§ **Data for the task**
(** What three clients type, and who is scheduled: client 0 sends a message,
    the server prints it, client 0 chooses 2, clients 1 and 2 ask to write. *)
Definition input0 : list Z := line "1" ++ line "hallo" ++ line "2".
Definition schedule : list nat := [1; 1; 1; 1; 0; 0; 0; 1; 2; 3; 2; 3]%nat.
Definition start_clients (inputs : list (list Z)) (w : world) : list event * world :=
  foldl (λ s input, let '(es, w) := client_starts 9 input s.2 in (s.1 ++ es, w)) ([], w) inputs.
Lemma start_clients_steps inputs : ∀ es0 w0 w s, steps false w0 es0 w → s.2 = w → s.1 = es0 →
  let s' := foldl (λ s input, let '(es, w) := client_starts 9 input s.2 in (s.1 ++ es, w)) s inputs in
  steps false w0 s'.1 s'.2.
Proof.
  induction inputs as [|i inputs IH]; intros es0 w0 w s Hs <- <-; [done|].
  cbn [foldl]. eapply IH; [|done..]. cbn. eapply steps_snoc; [done|]. by eapply step_new.
Qed.

(** SEM_UNDO breaks this handshake when a client ends: the kernel takes
    back its operations, although the server has answered them.  After one
    client has sent a message, which the server has printed, and has left
    the menu with 2, the empty-semaphore stands at 2, and two other clients
    can be in clientwrite at the same time, before the same buffer. *)
Theorem shm_exit_breaks_exclusion id :
  ∃ es w, steps false (server_starts id) es w ∧
    printed es = [report (line "hallo")] ∧ 1 < inside w ∧
    phase <$> clients w = [CGone; CWrites; CWrites].
Proof.
  set (s := start_clients [input0; line "1"; line "1"] (server_starts id)).
  assert (Hplay : ∃ es w, play schedule s.2 = Some (es, w) ∧
    printed (s.1 ++ es) = [report (line "hallo")] ∧ 1 < inside w ∧ phase <$> clients w = [CGone; CWrites; CWrites]).
  { subst s. eexists _, _. split; [vm_compute; reflexivity|]. split; [vm_compute; reflexivity|]. by vm_compute. }
  destruct Hplay as (es & w & Hplay & Hp & Hin & Hph). exists (s.1 ++ es), w.
  split; [|exact (conj Hp (conj Hin Hph))].
  eapply play_steps; [|exact Hplay]. eapply start_clients_steps; [apply steps_nil|reflexivity..].
Qed.
End Shm.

§ **Problem statement**
Produce verbatim the lines starting at the one with "Theorem shm_exit_breaks_exclusion id" and ending at the last line of the material, both ends included. Add no other line.

§ **Exercise output**
Theorem shm_exit_breaks_exclusion id :
  ∃ es w, steps false (server_starts id) es w ∧
    printed es = [report (line "hallo")] ∧ 1 < inside w ∧
    phase <$> clients w = [CGone; CWrites; CWrites].
Proof.
  set (s := start_clients [input0; line "1"; line "1"] (server_starts id)).
  assert (Hplay : ∃ es w, play schedule s.2 = Some (es, w) ∧
    printed (s.1 ++ es) = [report (line "hallo")] ∧ 1 < inside w ∧ phase <$> clients w = [CGone; CWrites; CWrites]).
  { subst s. eexists _, _. split; [vm_compute; reflexivity|]. split; [vm_compute; reflexivity|]. by vm_compute. }
  destruct Hplay as (es & w & Hplay & Hp & Hin & Hph). exists (s.1 ++ es), w.
  split; [|exact (conj Hp (conj Hin Hph))].
  eapply play_steps; [|exact Hplay]. eapply start_clients_steps; [apply steps_nil|reflexivity..].
Qed.
End Shm.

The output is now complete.